[Stored data entries]

Segment Open

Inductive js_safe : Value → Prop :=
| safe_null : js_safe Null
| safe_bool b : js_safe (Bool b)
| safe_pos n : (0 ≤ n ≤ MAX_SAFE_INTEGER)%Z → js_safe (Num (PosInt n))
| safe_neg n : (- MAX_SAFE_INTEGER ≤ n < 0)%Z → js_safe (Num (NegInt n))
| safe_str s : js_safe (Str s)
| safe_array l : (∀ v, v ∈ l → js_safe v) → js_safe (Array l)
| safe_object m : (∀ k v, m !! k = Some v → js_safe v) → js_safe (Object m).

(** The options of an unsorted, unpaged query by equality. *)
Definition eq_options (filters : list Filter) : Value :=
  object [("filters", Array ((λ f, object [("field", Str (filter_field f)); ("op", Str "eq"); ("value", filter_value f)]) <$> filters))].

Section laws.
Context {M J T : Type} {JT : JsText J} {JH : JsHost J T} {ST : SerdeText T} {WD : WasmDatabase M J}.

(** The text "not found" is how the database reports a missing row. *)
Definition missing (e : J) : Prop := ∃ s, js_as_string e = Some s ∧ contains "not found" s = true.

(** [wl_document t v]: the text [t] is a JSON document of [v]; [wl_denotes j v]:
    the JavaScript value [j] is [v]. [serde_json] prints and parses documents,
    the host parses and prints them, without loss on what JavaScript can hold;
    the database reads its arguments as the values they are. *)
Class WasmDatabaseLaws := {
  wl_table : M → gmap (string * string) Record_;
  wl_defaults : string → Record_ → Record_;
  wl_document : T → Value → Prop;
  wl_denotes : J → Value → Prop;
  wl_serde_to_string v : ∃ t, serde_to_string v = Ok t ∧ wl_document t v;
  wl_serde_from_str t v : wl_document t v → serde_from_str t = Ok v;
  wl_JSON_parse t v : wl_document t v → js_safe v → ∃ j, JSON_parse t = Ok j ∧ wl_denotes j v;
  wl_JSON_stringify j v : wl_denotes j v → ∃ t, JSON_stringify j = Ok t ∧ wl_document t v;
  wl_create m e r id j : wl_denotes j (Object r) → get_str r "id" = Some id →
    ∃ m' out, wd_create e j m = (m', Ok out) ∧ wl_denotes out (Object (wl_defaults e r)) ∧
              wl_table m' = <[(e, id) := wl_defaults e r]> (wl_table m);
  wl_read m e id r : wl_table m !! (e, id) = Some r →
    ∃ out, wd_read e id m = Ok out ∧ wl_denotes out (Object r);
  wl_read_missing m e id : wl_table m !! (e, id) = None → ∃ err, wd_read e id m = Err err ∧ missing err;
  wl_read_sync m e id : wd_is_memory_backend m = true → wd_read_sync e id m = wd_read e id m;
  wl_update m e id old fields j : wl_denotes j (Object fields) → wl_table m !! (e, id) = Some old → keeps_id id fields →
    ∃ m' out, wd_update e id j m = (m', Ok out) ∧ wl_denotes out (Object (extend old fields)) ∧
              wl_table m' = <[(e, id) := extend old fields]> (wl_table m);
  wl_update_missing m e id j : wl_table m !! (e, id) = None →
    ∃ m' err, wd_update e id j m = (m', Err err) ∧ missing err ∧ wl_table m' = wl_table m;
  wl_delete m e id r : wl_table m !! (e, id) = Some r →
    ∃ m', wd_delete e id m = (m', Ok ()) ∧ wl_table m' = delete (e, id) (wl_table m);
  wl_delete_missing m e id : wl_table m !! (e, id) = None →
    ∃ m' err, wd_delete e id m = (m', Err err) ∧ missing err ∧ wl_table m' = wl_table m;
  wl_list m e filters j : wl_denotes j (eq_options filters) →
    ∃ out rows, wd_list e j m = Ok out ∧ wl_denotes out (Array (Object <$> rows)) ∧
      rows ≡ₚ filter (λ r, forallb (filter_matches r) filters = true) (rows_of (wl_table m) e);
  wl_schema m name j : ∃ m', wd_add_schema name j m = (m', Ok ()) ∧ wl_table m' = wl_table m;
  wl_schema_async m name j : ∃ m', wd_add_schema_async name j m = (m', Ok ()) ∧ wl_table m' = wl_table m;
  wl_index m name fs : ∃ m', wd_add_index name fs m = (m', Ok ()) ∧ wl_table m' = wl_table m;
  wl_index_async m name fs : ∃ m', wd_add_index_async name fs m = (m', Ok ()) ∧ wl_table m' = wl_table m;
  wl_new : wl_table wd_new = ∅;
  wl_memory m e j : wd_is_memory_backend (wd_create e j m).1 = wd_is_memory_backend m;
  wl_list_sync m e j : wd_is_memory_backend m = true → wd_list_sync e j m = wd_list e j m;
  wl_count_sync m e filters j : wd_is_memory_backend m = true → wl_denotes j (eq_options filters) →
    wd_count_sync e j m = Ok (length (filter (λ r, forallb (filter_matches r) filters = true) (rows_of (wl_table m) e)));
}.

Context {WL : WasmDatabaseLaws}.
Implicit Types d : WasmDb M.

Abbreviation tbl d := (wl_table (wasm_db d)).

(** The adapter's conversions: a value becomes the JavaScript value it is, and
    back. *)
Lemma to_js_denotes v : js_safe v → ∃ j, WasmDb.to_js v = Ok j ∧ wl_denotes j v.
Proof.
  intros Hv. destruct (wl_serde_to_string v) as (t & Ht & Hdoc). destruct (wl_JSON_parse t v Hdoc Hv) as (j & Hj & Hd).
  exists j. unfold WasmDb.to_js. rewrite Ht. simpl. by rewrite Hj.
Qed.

Segment Closed
Segment Open

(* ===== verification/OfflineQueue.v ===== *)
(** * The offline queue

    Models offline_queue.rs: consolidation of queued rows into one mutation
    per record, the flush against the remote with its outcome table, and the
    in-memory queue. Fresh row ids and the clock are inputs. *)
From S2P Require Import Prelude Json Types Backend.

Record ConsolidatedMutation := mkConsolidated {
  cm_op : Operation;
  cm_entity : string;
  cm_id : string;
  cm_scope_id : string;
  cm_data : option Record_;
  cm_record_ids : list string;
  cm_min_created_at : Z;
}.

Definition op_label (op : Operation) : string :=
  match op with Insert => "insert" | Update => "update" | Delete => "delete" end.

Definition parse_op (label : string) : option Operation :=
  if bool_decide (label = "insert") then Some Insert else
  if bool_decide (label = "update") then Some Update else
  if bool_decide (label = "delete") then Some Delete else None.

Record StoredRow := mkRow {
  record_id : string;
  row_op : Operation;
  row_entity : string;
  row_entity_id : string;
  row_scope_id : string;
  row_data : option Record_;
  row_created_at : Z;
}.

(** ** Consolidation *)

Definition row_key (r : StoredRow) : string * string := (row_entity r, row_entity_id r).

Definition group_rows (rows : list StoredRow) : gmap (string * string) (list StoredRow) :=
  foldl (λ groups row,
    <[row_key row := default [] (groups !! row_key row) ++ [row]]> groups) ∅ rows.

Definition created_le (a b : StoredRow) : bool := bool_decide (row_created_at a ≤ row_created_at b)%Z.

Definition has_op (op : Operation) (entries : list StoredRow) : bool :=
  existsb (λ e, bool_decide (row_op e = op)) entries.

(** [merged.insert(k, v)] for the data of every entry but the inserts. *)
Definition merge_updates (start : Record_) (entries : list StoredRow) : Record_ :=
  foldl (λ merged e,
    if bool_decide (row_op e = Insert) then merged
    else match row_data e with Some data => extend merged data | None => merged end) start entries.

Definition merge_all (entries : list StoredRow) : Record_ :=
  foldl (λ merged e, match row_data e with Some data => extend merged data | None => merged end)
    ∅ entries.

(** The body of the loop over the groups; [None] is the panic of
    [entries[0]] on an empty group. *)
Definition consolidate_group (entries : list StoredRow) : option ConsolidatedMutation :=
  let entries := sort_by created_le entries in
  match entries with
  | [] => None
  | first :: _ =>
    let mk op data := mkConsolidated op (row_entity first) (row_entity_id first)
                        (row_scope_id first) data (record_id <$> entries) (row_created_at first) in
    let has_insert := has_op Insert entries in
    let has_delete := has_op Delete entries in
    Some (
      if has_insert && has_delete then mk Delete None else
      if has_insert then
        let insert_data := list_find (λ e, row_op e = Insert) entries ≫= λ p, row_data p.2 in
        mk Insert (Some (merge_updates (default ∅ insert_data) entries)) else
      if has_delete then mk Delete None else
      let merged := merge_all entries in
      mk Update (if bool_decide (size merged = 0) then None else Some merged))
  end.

Segment Closed
Segment Open

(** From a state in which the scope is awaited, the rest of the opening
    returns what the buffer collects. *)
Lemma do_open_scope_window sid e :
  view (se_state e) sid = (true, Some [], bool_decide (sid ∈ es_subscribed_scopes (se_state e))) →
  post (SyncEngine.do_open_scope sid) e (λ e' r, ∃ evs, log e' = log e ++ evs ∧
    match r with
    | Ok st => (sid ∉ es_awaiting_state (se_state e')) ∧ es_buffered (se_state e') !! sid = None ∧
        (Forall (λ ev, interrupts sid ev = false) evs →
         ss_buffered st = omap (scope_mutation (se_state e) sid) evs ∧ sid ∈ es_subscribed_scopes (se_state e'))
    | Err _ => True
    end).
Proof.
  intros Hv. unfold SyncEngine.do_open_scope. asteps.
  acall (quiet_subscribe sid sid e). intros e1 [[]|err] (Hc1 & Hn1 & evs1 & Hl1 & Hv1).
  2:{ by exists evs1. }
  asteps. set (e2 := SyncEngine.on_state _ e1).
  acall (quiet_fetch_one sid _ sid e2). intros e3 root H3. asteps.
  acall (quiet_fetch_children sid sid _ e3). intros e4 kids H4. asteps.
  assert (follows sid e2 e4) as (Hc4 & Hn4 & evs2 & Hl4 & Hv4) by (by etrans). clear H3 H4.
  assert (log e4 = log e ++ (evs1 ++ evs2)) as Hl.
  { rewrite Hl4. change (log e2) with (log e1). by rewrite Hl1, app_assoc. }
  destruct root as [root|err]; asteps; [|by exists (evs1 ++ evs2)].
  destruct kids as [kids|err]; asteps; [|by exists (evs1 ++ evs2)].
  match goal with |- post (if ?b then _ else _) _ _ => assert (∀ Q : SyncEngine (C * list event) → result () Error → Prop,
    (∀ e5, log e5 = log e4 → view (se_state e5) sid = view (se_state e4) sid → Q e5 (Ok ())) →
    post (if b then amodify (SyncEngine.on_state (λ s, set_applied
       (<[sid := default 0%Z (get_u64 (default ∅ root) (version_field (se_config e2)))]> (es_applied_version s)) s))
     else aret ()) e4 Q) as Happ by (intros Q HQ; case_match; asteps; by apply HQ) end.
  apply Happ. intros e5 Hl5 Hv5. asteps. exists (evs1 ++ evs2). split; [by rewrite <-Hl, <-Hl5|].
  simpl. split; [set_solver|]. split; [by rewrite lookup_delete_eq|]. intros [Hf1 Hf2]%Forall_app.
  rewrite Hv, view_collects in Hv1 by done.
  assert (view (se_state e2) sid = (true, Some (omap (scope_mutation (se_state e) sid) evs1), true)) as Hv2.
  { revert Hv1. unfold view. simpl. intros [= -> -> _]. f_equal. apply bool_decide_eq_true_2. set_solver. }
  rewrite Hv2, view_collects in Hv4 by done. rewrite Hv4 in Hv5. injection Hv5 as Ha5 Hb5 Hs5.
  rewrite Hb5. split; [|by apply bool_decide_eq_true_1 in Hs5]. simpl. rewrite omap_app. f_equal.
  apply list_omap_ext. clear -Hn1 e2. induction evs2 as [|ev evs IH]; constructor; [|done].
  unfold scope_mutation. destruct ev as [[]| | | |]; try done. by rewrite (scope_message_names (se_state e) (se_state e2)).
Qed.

Segment Closed

Whenever a line above includes the string "post", copy it.

  post (SyncEngine.do_open_scope sid) e (λ e' r, ∃ evs, log e' = log e ++ evs ∧
  match goal with |- post (if ?b then _ else _) _ _ => assert (∀ Q : SyncEngine (C * list event) → result () Error → Prop,
    post (if b then amodify (SyncEngine.on_state (λ s, set_applied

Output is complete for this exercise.